### DATA PROVIDED
(** The comparison of two candidates, by partition and by whether they are ext4. *)
Definition part_cmp (a b : PartId * bool) : comparison :=
  let ord := Z.compare (part_rank a.1) (part_rank b.1) in
  match a, b with
  | (Metadata, _), (_, true) | (_, true), (Metadata, _) => ord
  | (_, true), (_, false) => Lt
  | (_, false), (_, true) => Gt
  | _, _ => ord
  end.

Definition cls (c : PartId * MountInfo) : PartId * bool := (c.1, is_ext4 c.2).

(** [select_nth_unstable_by] at 0 is the running minimum. *)
Definition select_min (acc c : PartId * MountInfo) : PartId * MountInfo :=
  match part_cmp (cls c) (cls acc) with Lt => c | _ => acc end.

Definition find_preinit_device (get_prop : bytes -> bytes) (infos : list MountInfo) : bytes :=
  match omap (candidate (encrypt_type get_prop)) infos with
  | [] => []
  | c :: cs => default [] (file_name (source (foldl select_min c cs).2))
  end.

(** * Unmounting *)

(** The closure of [retain]. *)
Fixpoint retain_roots (prev : option bytes) (targets : list bytes) : list bytes :=
  match targets with
  | [] => []
  | t :: targets =>
      if match prev with Some p => path_starts_with t p | None => false end
      then retain_roots prev targets
      else t :: retain_roots (Some t) targets
  end.

(** [revert_unmount]: the targets in the order they are unmounted. *)
Definition is_magisk_mount (info : MountInfo) : bool :=
  bool_decide (source info = #"magisk") || starts_with (root info) #"/adb/modules".

Definition magisk_targets (infos : list MountInfo) : list bytes :=
  map target (filter (fun info => is_magisk_mount info = true) infos).

Definition revert_unmount (infos : list MountInfo) : list bytes :=
  retain_roots None (merge_sort ble (magisk_targets infos)).

(** * The choice *)

(** What a candidate is, in words: a writable ext4 or f2fs partition mounted in full
    from a named block device, other than device mapper, at one of the known places;
    the data partition only if it can be read before it is decrypted. *)
Record eligible (get_prop : bytes -> bytes) (p : PartId) (info : MountInfo) : Prop := {
  el_root : root info = #"/";
  el_source : starts_with (source info) #"/" = true /\ contains (source info) #"/dm-" = false;
  el_fs : fs_type info = #"ext4" \/ fs_type info = #"f2fs";
  el_rw : #"rw" ∈ split_on ","%char (fs_option info);
  el_dir : exists path, parent_comps (source info) = Some path /\ (List.last path [] = #"by-name" \/ List.last path [] = #"block");
  el_target : match p with
    | Persist => target info = #"/persist" \/ target info = #"/mnt/vendor/persist"
    | Metadata => target info = #"/metadata"
    | Cache => target info = #"/cache"
    | Data => target info = #"/data" /\
        (get_prop #"ro.crypto.state" <> #"encrypted" \/
         (get_prop #"ro.crypto.type" <> #"block" /\ get_prop #"ro.crypto.metadata.enabled" <> #"true"))
    end }.

Lemma candidate_eligible get_prop info p info' :
  candidate (encrypt_type get_prop) info = Some (p, info') -> info' = info /\ eligible get_prop p info.
Proof.
  unfold candidate. destruct (negb _ || _ || _) eqn:E1; [done |]. destruct (negb (is_ext4 info || _)) eqn:E2; [done |].
  destruct (negb (is_rw info)) eqn:E3; [done |]. destruct (parent_comps (source info)) as [path|] eqn:E4; [| done].
  destruct (negb _ && negb _) eqn:E5; [done |]. intros H.
  apply orb_false_iff in E1 as [[E1 E1']%orb_false_iff E1'']. apply negb_false_iff, bool_decide_eq_true in E1.
  apply negb_false_iff in E1', E2, E3. rewrite andb_false_iff, !negb_false_iff, !bool_decide_eq_true in E5.
  unfold is_ext4 in E2. rewrite orb_true_iff, !bool_decide_eq_true in E2.
  unfold is_rw in E3. apply existsb_exists in E3 as (s & Hs%list_elem_of_In & ->%bool_decide_eq_true).
  assert (info' = info /\ match p with
    | Persist => target info = #"/persist" \/ target info = #"/mnt/vendor/persist"
    | Metadata => target info = #"/metadata"
    | Cache => target info = #"/cache"
    | Data => target info = #"/data" /\ (encrypt_type get_prop = NoEncrypt \/ encrypt_type get_prop = FileEncrypt)
    end) as [-> Ht].
  { revert H. repeat case_bool_decide; cbn [orb]; try done; try (intros [= <- <-]; auto).
    destruct (encrypt_type get_prop); try done; intros [= <- <-]; auto. }
  split; [done |]. split; [done | done | done | done | by exists path |].
  destruct p; try done. destruct Ht as [Ht Henc]. split; [done |].
  unfold encrypt_type in Henc. repeat case_bool_decide; cbn in Henc; naive_solver.
Qed.

(** ** The comparison *)

Definition all_cls : list (PartId * bool) :=
  [(Data, true); (Data, false); (Cache, true); (Cache, false); (Metadata, true); (Metadata, false); (Persist, true); (Persist, false)].

(** Three kinds of candidates among which the comparison goes in a circle. *)
Definition m_f2fs (x : PartId * bool) : bool := bool_decide (x = (Metadata, false)).
Definition late_ext4 (x : PartId * bool) : bool := bool_decide (x = (Persist, true)) || bool_decide (x = (Metadata, true)).
Definition early_f2fs (x : PartId * bool) : bool := bool_decide (x = (Data, false)) || bool_decide (x = (Cache, false)).
Definition circular (xs : list (PartId * bool)) : bool := existsb m_f2fs xs && existsb late_ext4 xs && existsb early_f2fs xs.

Definition le_b (a b : PartId * bool) : bool := match part_cmp a b with Gt => false | _ => true end.
Definition lt_b (a b : PartId * bool) : bool := match part_cmp a b with Lt => true | _ => false end.

Lemma cmp_table :
  forallb (fun x => forallb (fun a => forallb (fun c =>
    circular [x; a; c] || negb (lt_b x a && le_b a c) || le_b x c) all_cls) all_cls) all_cls = true.
Proof. vm_compute. reflexivity. Qed.

Lemma all_cls_full x : List.In x all_cls.
Proof. destruct x as [[] []]; cbn; tauto. Qed.

Lemma cmp_trans xs x a c :
  circular xs = false -> x ∈ xs -> a ∈ xs -> c ∈ xs -> lt_b x a = true -> le_b a c = true -> le_b x c = true.
Proof.
  intros Hc Hx Ha Hcc H1 H2. pose proof cmp_table as H. rewrite forallb_forall in H. specialize (H x (all_cls_full x)).
  rewrite forallb_forall in H. specialize (H a (all_cls_full a)). rewrite forallb_forall in H. specialize (H c (all_cls_full c)).
  rewrite H1, H2 in H. cbn [andb negb] in H. rewrite orb_false_r in H. apply orb_true_iff in H as [H|H]; [| done].
  exfalso. unfold circular in H, Hc.
  assert (forall P, existsb P [x; a; c] = true -> existsb P xs = true) as Hmono.
  { intros P (y & Hy & HP)%existsb_exists. apply existsb_exists. exists y. split; [| done]. apply list_elem_of_In.
    cbn in Hy. destruct Hy as [<-|[<-|[<-|[]]]]; done. }
  apply andb_true_iff in H as [[H3 H4]%andb_true_iff H5]. by rewrite !Hmono in Hc by done.
Qed.

Lemma le_b_refl a : le_b a a = true.
Proof. by destruct a as [[] []]. Qed.
(** What is known when the process that waits is made. *)
Lemma setup_spec e strat policy_ver rules :
  (setup_all e []).2 = Ok (Some (strat, policy_ver, rules)) ->
  rules = default [] (rule_file e) /\ (strat = LdPreload -> hijacked (stand (setup_all e []).1) = false).
Proof.
  intros H. assert (rules = default [] (rule_file e) /\ (strat = LdPreload -> system_bin_init e = true)) as [Hr Hsys].
  { unfold setup_all in H. apply bind_Ok in H as (t1 & [] & _ & H). apply bind_Ok in H as (t2 & r & Hr & H). apply bind_Ok in H as (t3 & c & Hc & H).
    destruct c as [[st pv]|]; [| done]. apply bind_Ok in H as (t4 & [] & _ & H). injection H as -> -> ->. split.
    - destruct (rule_file e) as [x|]; [| by injection Hr]. assert ((call (ReadFile RULE_FILE) ≫= fun _ => mret x) t1 = (t2, Ok rules)) as Hx by exact Hr.
      apply (f_equal snd), bind_Ok in Hx as (t5 & [] & _ & Hx). by injection Hx.
    - intros ->. unfold choose in Hc. destruct (system_bin_init e); [done |]. apply (f_equal snd), bind_Ok in Hc as (t5 & [] & _ & Hc). revert Hc.
      destruct (contains _ _); [done |]. destruct (contains _ _); [done |]. by destruct (contains _ _). }
  split; [done |]. intros Hst. specialize (Hsys Hst).
  assert (adds no_hijack (setup_all e)) as Ha.
  { unfold setup_all, choose. rewrite Hsys. apply adds_bind; [adds_; apply adds_call; by intros [] | intros _]. apply adds_bind; [adds_; apply adds_call; by intros [] | intros r].
    intros t. change (mret (Some (LdPreload, #"/selinux_version")) ≫= _) with (setup e LdPreload #"/selinux_version" ≫= fun _ : unit => mret (Some (LdPreload, #"/selinux_version", r))).
    apply adds_bind; [apply setup_no_hijack | intros _; apply adds_ret]. }
  destruct (Ha []) as (l & -> & Hl). by apply stand_no_hijack.
Qed.

(** The policies that are loaded. *)
Definition load_ok (rules : bytes) (e : Event) : Prop :=
  match e.1 with ToFile p sp => p = SELINUX_LOAD /\ exists src, src ∈ [PRELOAD_POLICY; MOCK_LOAD] /\ sp = patched src rules | _ => True end.

Ltac loads_ :=
  lazymatch goal with
  | |- adds _ (call _) => apply adds_call; intros []; exact I || (split; [done |]; eexists; split; [| reflexivity]; set_solver)
  | |- adds _ (attempt _) => apply adds_call; intros []; exact I || (split; [done |]; eexists; split; [| reflexivity]; set_solver)
  | |- adds _ (mret _) => apply adds_ret
  | |- adds _ (mbind _ _) => apply adds_bind; [loads_ | intros ?; loads_]
  | |- adds _ (closing _ _) => apply adds_closing; [exact I | loads_]
  | |- adds _ (mock_file _ _) => unfold mock_file; loads_
  | |- adds _ (mock_fifo _ _) => unfold mock_fifo; loads_
  | |- adds _ (cleanup_and_load _) => unfold cleanup_and_load; loads_
  | _ => idtac
  end.

Lemma child_loads strat policy_ver rules enforce sizes : adds (load_ok rules) (child strat policy_ver rules enforce sizes).
Proof.
  assert (adds (load_ok rules) restore_overlay_contexts) as Ho.
  { unfold restore_overlay_contexts. induction overlay_con as [|c l IH]; [apply adds_ret |]. apply adds_bind; [by apply adds_call | done]. }
  assert (forall sz, adds (load_ok rules) (wait_size sz sizes)) as Hw.
  { induction sizes as [|n l IH]; intros sz; cbn [wait_size]; [intros t; exists []; by rewrite app_nil_r |]. apply adds_bind; [by apply adds_call | intros _].
    destruct (_ && _); [apply adds_ret | apply IH]. }
  unfold child. destruct strat; loads_; done.
Qed.

Lemma patched_ops src rules : patched src rules = apply_ops apply_op (magisk_rules ++ text_ops rules) (from_file src).
Proof. unfold patched. by rewrite load_rules_ops, apply_ops_app. Qed.

(** Every call succeeds. *)
Definition total {A} (m : Prog A) : Prop := forall t, Forall (fun e => e.2 = true) t -> exists a, (m t).2 = Ok a /\ Forall (fun e => e.2 = true) (m t).1.

Lemma total_bind {A B} (m : Prog A) (f : A -> Prog B) : total m -> (forall a, total (f a)) -> total (m ≫= f).
Proof. intros Hm Hf t Ht. unfold mbind, prog_bind. destruct (Hm t Ht) as (a & Ha & Ht'). destruct (m t) as [t' r]. cbn in Ha, Ht'. subst r. by apply Hf. Qed.

Section AllOk.
Hypothesis all_ok : forall t c, ok t c = true.

Lemma total_call c : total (call c) /\ total (attempt c).
Proof. split; intros t Ht; exists tt; unfold call, attempt; rewrite all_ok; (split; [done |]); apply Forall_app; by repeat constructor. Qed.

Lemma total_ret {A} (a : A) : total (mret a).
Proof. intros t Ht. by exists a. Qed.

Lemma total_all l : total (attempt_all l).
Proof. induction l as [|c l IH]; [apply total_ret |]. apply total_bind; [apply total_call | intros _; exact IH]. Qed.

Lemma total_closing p m : total m -> total (closing p m).
Proof.
  intros Hm t Ht. unfold closing. destruct (Hm t Ht) as (a & Ha & Ht'). destruct (m t) as [t' r]. cbn in Ha, Ht'. subst r. exists a. split; [done |]. apply Forall_app. by repeat constructor.
Qed.

(** The size is seen twice, and is not zero. *)
Lemma total_wait sz sizes : (exists l n r, sz :: sizes = l ++ n :: n :: r /\ n <> 0) -> total (wait_size sz sizes).
Proof.
  revert sz. induction sizes as [|x sizes IH]; intros sz (l & n & r & Heq & Hn).
  - by destruct l as [|? [|? ?]].
  - cbn [wait_size]. apply total_bind; [apply total_call | intros _]. destruct (negb (sz =? 0) && (sz =? x)) eqn:E; [apply total_ret |].
    apply IH. destruct l as [|y l].
    + injection Heq as -> -> ->. rewrite Z.eqb_refl, andb_true_r in E. apply negb_false_iff, Z.eqb_eq in E. done.
    + injection Heq as -> Heq. eauto 10.
Qed.

Ltac total_ :=
  lazymatch goal with
  | |- total (call _) => apply total_call
  | |- total (attempt _) => apply total_call
  | |- total (attempt_all _) => apply total_all
  | |- total restore_overlay_contexts => apply total_all
  | |- total (mret _) => apply total_ret
  | |- total (closing _ _) => apply total_closing; total_
  | |- total (mbind _ _) => apply total_bind; [total_ | intros ?; total_]
  | |- total (mock_file _ _) => unfold mock_file; total_
  | |- total (mock_fifo _ _) => unfold mock_fifo; total_
  | |- total (cleanup_and_load _) => unfold cleanup_and_load; total_
  | _ => idtac
  end.

Lemma child_total strat policy_ver rules enforce sizes :
  (exists l n r, sizes = l ++ n :: n :: r /\ n <> 0) -> total (child strat policy_ver rules enforce sizes).
Proof.
  intros (l & n & r & Hs & Hn). unfold child. destruct strat; total_. apply total_wait. exists (0 :: l), n, r. by rewrite Hs.
Qed.

Lemma setup_total e strat policy_ver : total (setup e strat policy_ver).
Proof. unfold setup. destruct strat; [| destruct (selinux_mounted e) | destruct (version_exists e policy_ver)]; total_. Qed.
End AllOk.

Lemma all_ok_not_failed t : Forall (fun e => e.2 = true) t -> failed (stand t) = false.
Proof.
  induction t as [|[c b] t IH] using rev_ind; [done |]. intros [Ht He]%Forall_app. apply Forall_cons in He as [He _]. cbn in He. subst b. rewrite stand_snoc.
  specialize (IH Ht). unfold step. cbn. destruct c; try done; repeat case_match; done.
Qed.

(** The setup of the policy is one that is known. *)
Definition known (e : Env) : bool :=
  system_bin_init e || contains (init_data e) SPLIT_PLAT_CIL || contains (init_data e) #"/selinux_version" || contains (init_data e) #"/sepolicy_version".

Lemma choose_known e t : (forall t c, ok t c = true) -> known e = true -> Forall (fun e => e.2 = true) t ->
  exists c t', choose e t = (t', Ok (Some c)) /\ Forall (fun e => e.2 = true) t'.
Proof.
  intros Hok Hk Ht. unfold choose, known in *. destruct (system_bin_init e); [by do 2 eexists |].
  unfold mbind, prog_bind, call. rewrite Hok. cbn [orb] in Hk.
  assert (Forall (fun e => e.2 = true) (t ++ [(MapFile #"/init", true)])) as Ht' by (apply Forall_app; by repeat constructor).
  destruct (contains (init_data e) SPLIT_PLAT_CIL); [by do 2 eexists |]. destruct (contains (init_data e) #"/selinux_version"); [by do 2 eexists |].
  cbn [orb] in Hk. rewrite Hk. by do 2 eexists.
Qed.

Lemma setup_known e : (forall t c, ok t c = true) -> known e = true -> exists x, (setup_all e []).2 = Ok (Some x) /\ Forall (fun e => e.2 = true) (setup_all e []).1.
Proof.
  intros Hok Hk. cut (exists t x, setup_all e [] = (t, Ok (Some x)) /\ Forall (fun e => e.2 = true) t); [intros (t & x & -> & Ht); by exists x |].
  unfold setup_all. unfold mbind at 1, prog_bind at 1. unfold call at 1. rewrite Hok. cbn [app]. set (t0 := [_]).
  assert (Forall (fun e => e.2 = true) t0) as H0 by by repeat constructor. clearbody t0.
  set (rd := match rule_file e with Some r => call (ReadFile RULE_FILE) ≫= fun _ => mret r | None => mret [] end).
  assert (total rd) as Hr
    by (subst rd; destruct (rule_file e); [apply total_bind; [by apply total_call | intros _; apply total_ret] | apply total_ret]).
  unfold mbind at 1, prog_bind at 1. destruct (Hr t0 H0) as (r & Hr1 & H1). destruct (rd t0) as [t1 r1]. cbn in Hr1, H1. subst r1.
  destruct (choose_known e t1 Hok Hk H1) as ([strat pv] & t2 & Hc & H2). unfold mbind at 1, prog_bind at 1. rewrite Hc.
  destruct (total_bind _ (fun _ => mret (Some (strat, pv, r))) (setup_total Hok e strat pv) (fun _ => total_ret _) t2 H2) as (x & Hx & H3).
  unfold mbind, prog_bind in Hx, H3 |- *. destruct (setup e strat pv t2) as [t3 [[]| |]]; try done. by exists t3, (strat, pv, r).
Qed.

End Run.
End Calls.
Arguments Call : clear implicits.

### AIM OF THE TASK
Read the records above. Show each line that has the string "sizes".

### ANSWER AREA
Lemma child_loads strat policy_ver rules enforce sizes : adds (load_ok rules) (child strat policy_ver rules enforce sizes).
  assert (forall sz, adds (load_ok rules) (wait_size sz sizes)) as Hw.
  { induction sizes as [|n l IH]; intros sz; cbn [wait_size]; [intros t; exists []; by rewrite app_nil_r |]. apply adds_bind; [by apply adds_call | intros _].
Lemma total_wait sz sizes : (exists l n r, sz :: sizes = l ++ n :: n :: r /\ n <> 0) -> total (wait_size sz sizes).
  revert sz. induction sizes as [|x sizes IH]; intros sz (l & n & r & Heq & Hn).
Lemma child_total strat policy_ver rules enforce sizes :
  (exists l n r, sizes = l ++ n :: n :: r /\ n <> 0) -> total (child strat policy_ver rules enforce sizes).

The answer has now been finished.